**YOUR ASSIGNMENT:** Which lines in the records below contain the word "pysum"? Copy each one out.

(Stored data entries)
----

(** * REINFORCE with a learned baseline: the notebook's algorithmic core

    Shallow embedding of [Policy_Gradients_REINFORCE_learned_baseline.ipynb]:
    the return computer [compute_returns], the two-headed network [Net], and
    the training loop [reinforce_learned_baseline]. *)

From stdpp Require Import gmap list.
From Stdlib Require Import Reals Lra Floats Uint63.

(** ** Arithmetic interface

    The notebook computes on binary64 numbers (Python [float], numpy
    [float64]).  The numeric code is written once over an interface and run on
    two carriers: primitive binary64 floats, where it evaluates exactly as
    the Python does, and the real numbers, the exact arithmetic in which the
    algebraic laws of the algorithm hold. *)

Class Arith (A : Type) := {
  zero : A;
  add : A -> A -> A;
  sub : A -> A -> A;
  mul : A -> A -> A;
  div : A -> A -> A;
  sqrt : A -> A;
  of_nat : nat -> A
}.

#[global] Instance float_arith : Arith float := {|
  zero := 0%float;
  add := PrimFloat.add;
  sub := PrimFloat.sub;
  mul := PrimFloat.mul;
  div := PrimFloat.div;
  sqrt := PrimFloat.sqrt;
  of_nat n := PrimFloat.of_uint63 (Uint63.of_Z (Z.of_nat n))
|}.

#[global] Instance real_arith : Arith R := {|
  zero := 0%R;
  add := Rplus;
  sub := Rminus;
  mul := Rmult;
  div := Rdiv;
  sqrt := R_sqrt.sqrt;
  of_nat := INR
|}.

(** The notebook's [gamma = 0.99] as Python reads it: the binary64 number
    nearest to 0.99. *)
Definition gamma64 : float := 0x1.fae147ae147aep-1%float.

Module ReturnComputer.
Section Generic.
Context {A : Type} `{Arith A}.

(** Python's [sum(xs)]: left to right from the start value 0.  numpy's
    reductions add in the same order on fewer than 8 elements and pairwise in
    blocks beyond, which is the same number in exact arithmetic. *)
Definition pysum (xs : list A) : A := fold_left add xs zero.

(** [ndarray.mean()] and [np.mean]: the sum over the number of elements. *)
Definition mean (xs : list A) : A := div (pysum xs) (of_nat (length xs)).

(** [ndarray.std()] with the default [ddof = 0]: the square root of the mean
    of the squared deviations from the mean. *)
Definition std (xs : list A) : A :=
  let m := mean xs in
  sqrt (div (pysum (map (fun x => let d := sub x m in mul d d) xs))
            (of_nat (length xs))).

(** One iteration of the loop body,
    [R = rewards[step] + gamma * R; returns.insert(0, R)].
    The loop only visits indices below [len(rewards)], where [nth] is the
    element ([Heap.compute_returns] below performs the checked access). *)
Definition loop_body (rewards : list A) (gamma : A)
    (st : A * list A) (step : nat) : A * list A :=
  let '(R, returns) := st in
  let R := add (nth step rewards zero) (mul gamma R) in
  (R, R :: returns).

----

**OUTPUT OF THE EXERCISE:**
Definition pysum (xs : list A) : A := fold_left add xs zero.
Definition mean (xs : list A) : A := div (pysum xs) (of_nat (length xs)).
  sqrt (div (pysum (map (fun x => let d := sub x m in mul d d) xs))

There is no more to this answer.